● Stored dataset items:
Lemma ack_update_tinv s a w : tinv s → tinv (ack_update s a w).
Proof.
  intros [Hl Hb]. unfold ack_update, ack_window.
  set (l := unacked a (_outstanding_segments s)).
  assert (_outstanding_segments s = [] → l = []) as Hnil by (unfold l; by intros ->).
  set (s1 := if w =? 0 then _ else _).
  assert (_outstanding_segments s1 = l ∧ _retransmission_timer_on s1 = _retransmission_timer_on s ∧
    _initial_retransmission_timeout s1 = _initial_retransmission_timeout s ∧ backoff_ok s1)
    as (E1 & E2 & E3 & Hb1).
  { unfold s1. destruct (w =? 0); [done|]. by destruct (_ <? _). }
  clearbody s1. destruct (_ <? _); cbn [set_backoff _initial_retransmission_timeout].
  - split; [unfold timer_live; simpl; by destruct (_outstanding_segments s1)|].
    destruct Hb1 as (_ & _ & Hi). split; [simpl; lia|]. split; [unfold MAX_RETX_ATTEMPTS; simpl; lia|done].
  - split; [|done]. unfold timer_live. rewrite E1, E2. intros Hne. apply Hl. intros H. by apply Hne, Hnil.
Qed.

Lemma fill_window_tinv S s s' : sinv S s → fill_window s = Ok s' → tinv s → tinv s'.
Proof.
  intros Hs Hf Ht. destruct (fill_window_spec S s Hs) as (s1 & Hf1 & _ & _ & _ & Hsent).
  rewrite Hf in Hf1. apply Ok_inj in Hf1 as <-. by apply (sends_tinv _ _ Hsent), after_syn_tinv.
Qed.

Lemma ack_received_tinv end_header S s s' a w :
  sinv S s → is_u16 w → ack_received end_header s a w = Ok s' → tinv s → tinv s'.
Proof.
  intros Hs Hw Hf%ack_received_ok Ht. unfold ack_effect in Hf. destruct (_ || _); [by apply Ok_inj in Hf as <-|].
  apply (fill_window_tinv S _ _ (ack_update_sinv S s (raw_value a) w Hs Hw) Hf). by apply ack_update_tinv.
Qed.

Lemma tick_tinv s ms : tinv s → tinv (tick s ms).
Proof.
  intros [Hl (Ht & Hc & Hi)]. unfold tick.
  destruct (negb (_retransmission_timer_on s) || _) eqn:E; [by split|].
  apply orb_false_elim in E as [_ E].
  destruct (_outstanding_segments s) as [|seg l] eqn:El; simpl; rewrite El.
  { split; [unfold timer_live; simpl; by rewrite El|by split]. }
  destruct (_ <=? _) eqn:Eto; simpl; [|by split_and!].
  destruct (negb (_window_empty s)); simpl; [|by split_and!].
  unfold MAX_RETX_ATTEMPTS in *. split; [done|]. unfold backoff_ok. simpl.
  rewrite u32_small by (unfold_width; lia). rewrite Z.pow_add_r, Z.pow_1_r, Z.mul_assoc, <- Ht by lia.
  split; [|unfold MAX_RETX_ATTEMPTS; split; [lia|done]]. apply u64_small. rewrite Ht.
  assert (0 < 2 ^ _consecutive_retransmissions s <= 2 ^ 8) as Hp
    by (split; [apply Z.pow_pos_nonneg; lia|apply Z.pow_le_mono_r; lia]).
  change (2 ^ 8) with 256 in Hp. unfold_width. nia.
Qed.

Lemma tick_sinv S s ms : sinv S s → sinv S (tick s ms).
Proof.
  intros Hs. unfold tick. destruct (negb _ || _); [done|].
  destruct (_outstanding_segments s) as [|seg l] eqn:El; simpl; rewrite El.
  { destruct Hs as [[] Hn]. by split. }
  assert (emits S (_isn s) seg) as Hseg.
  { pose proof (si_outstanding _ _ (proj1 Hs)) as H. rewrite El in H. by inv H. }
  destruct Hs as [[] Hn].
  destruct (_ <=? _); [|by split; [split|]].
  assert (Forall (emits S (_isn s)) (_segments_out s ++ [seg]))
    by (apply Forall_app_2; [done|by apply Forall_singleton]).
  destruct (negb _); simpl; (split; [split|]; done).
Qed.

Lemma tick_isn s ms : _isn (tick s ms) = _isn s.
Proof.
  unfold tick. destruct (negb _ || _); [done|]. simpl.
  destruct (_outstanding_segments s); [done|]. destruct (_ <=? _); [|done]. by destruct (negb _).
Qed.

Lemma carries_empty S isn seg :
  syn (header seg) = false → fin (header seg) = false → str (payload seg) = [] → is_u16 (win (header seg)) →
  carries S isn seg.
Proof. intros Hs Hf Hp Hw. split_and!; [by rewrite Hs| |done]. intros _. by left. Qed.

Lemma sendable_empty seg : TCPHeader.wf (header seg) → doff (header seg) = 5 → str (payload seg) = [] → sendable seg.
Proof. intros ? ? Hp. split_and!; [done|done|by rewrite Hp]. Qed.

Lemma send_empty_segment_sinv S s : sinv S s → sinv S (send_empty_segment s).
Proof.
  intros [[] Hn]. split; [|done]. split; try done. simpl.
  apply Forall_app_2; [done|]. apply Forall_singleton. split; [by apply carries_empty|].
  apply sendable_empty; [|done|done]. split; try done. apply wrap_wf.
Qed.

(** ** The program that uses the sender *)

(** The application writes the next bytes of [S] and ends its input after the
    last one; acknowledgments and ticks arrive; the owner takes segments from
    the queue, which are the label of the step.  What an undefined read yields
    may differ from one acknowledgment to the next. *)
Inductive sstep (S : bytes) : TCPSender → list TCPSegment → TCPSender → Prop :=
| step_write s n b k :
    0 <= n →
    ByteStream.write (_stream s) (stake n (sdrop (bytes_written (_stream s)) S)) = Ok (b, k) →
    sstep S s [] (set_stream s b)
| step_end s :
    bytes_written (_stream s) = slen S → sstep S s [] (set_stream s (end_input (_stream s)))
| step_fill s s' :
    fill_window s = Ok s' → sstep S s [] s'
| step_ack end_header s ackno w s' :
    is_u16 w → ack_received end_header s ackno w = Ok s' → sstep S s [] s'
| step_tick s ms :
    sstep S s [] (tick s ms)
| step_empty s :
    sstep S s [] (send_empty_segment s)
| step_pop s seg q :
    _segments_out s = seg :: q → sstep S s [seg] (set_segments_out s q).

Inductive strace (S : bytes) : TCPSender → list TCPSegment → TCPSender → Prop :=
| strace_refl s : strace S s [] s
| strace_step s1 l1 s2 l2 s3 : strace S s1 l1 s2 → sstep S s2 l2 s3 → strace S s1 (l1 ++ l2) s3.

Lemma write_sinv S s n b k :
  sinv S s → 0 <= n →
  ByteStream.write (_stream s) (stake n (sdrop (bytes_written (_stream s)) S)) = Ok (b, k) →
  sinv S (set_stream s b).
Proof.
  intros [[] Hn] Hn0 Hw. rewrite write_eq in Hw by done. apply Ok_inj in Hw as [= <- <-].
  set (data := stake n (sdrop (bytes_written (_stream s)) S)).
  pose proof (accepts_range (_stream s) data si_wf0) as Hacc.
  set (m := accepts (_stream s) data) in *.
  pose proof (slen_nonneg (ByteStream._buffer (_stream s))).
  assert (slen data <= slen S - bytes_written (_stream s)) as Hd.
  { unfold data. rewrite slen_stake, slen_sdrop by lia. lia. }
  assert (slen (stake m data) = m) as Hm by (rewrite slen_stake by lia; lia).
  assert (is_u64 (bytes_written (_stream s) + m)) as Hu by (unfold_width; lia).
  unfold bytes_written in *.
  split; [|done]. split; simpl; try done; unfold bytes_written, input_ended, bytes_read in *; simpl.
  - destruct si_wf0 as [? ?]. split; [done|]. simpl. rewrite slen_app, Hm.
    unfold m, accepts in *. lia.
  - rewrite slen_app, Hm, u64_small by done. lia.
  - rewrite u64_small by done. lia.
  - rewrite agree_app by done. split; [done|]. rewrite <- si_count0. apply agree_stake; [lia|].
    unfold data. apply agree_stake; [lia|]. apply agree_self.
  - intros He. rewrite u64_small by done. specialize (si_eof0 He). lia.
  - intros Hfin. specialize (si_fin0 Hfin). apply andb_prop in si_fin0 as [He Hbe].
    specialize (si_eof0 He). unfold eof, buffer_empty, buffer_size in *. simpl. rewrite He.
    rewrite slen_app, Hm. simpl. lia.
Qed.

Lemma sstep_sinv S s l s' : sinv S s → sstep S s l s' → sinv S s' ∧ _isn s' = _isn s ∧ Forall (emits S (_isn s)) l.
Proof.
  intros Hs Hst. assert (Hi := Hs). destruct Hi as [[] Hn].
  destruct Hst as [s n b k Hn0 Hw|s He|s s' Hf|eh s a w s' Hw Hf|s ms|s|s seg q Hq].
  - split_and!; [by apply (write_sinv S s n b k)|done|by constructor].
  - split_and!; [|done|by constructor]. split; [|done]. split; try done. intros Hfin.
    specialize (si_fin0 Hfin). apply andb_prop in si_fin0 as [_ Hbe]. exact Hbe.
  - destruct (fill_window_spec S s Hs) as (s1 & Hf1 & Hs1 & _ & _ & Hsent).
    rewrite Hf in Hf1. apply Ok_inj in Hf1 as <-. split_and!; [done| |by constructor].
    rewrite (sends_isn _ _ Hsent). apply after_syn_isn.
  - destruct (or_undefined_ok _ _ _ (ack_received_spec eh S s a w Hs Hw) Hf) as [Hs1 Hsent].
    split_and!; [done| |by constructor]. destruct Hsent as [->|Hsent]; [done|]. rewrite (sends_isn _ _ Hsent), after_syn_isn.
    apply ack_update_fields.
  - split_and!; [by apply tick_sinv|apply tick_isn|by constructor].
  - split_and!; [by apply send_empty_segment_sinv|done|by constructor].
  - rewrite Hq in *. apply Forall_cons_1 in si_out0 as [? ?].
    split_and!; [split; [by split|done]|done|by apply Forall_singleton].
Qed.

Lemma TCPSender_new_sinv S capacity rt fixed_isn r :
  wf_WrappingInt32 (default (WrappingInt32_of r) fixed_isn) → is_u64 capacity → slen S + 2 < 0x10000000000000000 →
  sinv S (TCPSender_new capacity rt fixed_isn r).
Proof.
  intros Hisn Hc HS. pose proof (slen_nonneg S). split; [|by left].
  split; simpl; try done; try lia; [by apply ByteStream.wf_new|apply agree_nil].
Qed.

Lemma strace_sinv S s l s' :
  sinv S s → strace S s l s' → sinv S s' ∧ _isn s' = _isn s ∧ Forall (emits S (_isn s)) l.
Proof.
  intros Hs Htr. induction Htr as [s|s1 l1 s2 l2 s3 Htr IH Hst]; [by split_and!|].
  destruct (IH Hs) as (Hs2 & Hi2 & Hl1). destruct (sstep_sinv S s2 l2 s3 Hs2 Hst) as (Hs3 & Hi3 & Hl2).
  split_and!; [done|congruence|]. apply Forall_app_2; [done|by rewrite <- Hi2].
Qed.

---

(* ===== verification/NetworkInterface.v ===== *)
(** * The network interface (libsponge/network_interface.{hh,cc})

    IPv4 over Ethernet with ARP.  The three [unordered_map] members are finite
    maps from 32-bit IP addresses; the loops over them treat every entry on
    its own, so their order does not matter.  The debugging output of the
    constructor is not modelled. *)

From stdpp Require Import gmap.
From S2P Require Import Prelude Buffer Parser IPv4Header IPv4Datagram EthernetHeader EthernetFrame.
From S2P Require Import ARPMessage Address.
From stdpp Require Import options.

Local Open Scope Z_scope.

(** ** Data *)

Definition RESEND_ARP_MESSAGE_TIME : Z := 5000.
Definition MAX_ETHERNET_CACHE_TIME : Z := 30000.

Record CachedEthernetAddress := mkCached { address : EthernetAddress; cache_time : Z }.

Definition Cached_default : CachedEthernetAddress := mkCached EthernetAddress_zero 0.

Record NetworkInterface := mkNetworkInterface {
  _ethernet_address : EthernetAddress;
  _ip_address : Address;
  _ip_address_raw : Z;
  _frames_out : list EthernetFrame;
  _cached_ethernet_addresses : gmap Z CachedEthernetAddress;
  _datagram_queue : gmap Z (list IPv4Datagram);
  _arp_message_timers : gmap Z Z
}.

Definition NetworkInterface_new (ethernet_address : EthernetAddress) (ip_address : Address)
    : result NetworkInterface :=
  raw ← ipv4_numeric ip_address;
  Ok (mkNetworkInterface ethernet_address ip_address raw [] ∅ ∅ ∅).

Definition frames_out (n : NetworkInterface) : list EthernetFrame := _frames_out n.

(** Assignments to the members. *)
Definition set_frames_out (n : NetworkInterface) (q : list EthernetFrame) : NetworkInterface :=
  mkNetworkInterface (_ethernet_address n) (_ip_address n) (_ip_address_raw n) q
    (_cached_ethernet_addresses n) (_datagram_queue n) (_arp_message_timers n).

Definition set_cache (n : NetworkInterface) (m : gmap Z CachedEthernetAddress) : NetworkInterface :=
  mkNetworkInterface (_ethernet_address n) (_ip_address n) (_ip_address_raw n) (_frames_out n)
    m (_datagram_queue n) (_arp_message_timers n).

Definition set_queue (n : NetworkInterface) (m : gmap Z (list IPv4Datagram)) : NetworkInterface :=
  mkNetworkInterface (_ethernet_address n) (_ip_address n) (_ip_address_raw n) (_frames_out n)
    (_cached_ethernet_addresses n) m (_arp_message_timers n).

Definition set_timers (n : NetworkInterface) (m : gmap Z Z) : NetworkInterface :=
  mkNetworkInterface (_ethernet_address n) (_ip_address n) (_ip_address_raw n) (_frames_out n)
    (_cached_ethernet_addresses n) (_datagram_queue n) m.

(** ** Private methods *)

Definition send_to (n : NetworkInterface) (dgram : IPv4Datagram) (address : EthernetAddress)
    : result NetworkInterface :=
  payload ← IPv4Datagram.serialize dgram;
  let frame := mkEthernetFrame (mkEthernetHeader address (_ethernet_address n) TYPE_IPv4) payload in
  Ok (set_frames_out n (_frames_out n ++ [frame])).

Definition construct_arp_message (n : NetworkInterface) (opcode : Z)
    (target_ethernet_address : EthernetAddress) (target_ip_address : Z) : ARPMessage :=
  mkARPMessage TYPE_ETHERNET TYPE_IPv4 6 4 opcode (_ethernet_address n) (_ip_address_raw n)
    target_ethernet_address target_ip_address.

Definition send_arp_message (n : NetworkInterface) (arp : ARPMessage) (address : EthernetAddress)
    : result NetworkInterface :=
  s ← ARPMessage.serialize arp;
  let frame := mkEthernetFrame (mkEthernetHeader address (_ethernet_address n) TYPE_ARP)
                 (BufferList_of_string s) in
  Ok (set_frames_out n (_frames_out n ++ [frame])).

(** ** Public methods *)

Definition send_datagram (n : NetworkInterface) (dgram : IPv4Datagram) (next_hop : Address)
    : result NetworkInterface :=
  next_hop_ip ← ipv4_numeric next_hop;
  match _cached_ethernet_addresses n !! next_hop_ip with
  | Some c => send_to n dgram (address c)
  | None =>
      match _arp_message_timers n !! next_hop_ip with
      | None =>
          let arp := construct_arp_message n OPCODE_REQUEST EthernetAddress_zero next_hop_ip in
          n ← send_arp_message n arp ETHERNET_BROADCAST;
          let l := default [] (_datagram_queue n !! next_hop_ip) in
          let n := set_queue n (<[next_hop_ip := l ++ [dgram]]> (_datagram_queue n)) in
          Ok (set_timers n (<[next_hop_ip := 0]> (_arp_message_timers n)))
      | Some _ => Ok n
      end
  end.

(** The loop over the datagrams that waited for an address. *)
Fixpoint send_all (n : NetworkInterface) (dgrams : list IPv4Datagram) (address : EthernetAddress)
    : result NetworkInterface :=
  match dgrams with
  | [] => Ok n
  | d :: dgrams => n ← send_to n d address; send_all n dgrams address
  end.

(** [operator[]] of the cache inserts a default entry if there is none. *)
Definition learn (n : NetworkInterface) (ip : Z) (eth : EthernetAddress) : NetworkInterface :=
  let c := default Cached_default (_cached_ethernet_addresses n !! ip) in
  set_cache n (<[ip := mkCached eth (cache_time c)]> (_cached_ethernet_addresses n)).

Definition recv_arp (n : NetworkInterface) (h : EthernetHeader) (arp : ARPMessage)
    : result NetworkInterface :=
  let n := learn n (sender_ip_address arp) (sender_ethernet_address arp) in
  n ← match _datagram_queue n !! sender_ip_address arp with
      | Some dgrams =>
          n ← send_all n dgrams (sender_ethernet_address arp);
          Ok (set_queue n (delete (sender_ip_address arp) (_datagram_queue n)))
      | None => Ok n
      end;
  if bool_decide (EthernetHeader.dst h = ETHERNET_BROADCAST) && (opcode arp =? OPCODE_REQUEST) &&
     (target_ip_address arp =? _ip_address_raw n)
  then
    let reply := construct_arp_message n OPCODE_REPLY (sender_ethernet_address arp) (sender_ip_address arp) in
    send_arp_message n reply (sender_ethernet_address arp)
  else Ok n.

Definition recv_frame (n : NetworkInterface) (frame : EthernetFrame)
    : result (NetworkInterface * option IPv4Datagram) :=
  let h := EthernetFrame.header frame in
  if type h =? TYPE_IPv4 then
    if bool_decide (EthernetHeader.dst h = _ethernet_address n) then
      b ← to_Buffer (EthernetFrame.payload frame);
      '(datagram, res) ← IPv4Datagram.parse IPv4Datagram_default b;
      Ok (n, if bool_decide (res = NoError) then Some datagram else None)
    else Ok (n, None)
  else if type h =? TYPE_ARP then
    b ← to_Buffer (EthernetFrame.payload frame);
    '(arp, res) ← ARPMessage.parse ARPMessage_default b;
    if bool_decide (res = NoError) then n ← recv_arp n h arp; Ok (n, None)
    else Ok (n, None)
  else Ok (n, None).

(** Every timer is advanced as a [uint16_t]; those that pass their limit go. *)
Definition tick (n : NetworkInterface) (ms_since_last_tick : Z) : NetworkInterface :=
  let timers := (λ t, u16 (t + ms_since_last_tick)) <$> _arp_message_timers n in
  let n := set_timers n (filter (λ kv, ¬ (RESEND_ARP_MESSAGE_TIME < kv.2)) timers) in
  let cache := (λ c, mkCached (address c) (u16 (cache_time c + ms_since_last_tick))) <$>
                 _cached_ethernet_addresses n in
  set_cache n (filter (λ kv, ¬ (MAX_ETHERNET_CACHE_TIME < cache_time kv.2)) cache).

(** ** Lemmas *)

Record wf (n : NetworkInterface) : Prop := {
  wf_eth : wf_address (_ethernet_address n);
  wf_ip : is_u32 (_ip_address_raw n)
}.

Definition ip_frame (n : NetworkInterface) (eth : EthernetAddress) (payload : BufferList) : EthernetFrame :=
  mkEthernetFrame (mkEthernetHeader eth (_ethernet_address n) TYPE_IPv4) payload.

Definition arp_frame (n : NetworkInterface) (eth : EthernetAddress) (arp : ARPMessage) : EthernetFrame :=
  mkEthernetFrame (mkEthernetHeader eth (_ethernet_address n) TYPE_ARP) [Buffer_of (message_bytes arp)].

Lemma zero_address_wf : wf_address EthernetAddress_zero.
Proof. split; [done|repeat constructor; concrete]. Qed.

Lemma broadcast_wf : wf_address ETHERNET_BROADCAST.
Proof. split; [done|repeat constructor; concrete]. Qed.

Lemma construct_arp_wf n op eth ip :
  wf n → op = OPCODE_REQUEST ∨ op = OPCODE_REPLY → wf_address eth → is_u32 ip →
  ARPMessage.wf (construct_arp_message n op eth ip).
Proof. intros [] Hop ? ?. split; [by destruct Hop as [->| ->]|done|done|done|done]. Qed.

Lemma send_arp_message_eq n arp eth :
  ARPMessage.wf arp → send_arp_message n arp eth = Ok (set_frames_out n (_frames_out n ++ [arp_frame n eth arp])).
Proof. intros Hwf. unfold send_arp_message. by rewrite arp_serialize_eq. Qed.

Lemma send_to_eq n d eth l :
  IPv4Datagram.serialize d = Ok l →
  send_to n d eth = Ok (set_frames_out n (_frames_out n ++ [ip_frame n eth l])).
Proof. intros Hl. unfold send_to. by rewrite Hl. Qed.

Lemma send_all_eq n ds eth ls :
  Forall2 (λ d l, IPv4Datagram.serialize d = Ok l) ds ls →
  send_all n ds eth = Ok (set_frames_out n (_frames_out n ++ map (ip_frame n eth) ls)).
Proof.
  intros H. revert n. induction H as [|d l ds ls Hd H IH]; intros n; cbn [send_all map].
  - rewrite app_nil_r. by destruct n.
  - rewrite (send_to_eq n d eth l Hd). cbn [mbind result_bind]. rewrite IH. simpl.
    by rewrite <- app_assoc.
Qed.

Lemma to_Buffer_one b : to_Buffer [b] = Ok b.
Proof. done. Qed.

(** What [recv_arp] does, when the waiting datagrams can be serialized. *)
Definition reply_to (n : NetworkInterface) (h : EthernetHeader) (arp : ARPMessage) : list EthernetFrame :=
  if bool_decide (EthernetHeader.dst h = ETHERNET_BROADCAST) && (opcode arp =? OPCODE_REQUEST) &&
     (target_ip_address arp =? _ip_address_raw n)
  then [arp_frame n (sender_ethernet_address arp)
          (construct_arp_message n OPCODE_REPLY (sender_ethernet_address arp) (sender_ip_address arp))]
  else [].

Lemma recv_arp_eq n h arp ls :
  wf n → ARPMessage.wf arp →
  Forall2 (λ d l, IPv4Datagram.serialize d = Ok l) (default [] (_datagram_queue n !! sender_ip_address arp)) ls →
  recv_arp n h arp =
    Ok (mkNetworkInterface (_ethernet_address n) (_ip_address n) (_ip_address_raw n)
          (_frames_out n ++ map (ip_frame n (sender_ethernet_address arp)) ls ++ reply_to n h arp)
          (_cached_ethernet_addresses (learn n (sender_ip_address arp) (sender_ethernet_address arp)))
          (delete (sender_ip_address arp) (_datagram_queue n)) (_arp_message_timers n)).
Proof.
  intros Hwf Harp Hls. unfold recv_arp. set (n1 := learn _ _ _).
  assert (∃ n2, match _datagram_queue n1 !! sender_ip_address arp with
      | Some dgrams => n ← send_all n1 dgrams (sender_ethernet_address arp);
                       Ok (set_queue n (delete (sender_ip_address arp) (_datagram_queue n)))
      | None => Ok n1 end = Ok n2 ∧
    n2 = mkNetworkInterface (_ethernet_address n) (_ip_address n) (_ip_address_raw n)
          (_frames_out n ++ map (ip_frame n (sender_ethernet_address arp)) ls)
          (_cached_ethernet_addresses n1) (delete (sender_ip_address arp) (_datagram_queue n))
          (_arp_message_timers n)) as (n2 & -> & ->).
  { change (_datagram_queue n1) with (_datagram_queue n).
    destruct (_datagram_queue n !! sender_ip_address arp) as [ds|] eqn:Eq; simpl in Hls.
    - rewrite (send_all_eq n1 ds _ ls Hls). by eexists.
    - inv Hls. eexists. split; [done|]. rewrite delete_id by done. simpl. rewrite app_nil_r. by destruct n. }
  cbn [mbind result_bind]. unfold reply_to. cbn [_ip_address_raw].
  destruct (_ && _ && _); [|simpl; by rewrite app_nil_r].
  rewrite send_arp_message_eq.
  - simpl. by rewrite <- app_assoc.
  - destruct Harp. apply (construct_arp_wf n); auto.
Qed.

---

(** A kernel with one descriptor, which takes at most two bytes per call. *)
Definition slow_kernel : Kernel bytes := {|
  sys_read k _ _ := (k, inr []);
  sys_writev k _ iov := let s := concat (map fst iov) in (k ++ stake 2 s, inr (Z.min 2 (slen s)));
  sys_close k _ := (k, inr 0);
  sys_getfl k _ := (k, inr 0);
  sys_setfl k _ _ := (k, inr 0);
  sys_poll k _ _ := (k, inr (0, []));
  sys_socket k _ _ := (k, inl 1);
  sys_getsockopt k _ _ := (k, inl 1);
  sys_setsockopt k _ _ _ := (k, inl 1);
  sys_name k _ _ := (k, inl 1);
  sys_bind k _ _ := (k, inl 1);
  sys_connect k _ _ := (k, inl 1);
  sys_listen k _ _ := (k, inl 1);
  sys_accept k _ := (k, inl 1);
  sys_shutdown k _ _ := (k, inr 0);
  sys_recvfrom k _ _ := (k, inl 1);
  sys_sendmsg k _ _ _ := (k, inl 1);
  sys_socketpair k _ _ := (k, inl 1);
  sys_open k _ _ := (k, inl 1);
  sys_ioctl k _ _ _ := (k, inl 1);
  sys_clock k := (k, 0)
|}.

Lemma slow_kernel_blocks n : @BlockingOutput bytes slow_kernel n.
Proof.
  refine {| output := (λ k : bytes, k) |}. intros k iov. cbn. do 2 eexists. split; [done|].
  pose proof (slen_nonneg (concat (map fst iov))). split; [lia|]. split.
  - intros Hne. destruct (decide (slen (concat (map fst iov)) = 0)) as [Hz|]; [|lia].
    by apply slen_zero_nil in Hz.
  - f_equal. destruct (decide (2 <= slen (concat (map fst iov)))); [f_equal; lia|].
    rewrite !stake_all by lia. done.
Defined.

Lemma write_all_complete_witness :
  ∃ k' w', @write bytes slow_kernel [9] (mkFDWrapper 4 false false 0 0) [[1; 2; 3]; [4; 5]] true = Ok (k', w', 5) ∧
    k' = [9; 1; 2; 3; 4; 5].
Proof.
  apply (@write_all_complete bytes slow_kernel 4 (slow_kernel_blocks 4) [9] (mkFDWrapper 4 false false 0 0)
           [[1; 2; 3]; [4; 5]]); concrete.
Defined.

● To do: Return the span of lines in the data above that opens at the line with "n)) (_arp_message_timers n))." and closes at the line with "- rewrite (send_all_eq", exactly, ends included, nothing else.

● Solution to the problem:
          (delete (sender_ip_address arp) (_datagram_queue n)) (_arp_message_timers n)).
Proof.
  intros Hwf Harp Hls. unfold recv_arp. set (n1 := learn _ _ _).
  assert (∃ n2, match _datagram_queue n1 !! sender_ip_address arp with
      | Some dgrams => n ← send_all n1 dgrams (sender_ethernet_address arp);
                       Ok (set_queue n (delete (sender_ip_address arp) (_datagram_queue n)))
      | None => Ok n1 end = Ok n2 ∧
    n2 = mkNetworkInterface (_ethernet_address n) (_ip_address n) (_ip_address_raw n)
          (_frames_out n ++ map (ip_frame n (sender_ethernet_address arp)) ls)
          (_cached_ethernet_addresses n1) (delete (sender_ip_address arp) (_datagram_queue n))
          (_arp_message_timers n)) as (n2 & -> & ->).
  { change (_datagram_queue n1) with (_datagram_queue n).
    destruct (_datagram_queue n !! sender_ip_address arp) as [ds|] eqn:Eq; simpl in Hls.
    - rewrite (send_all_eq n1 ds _ ls Hls). by eexists.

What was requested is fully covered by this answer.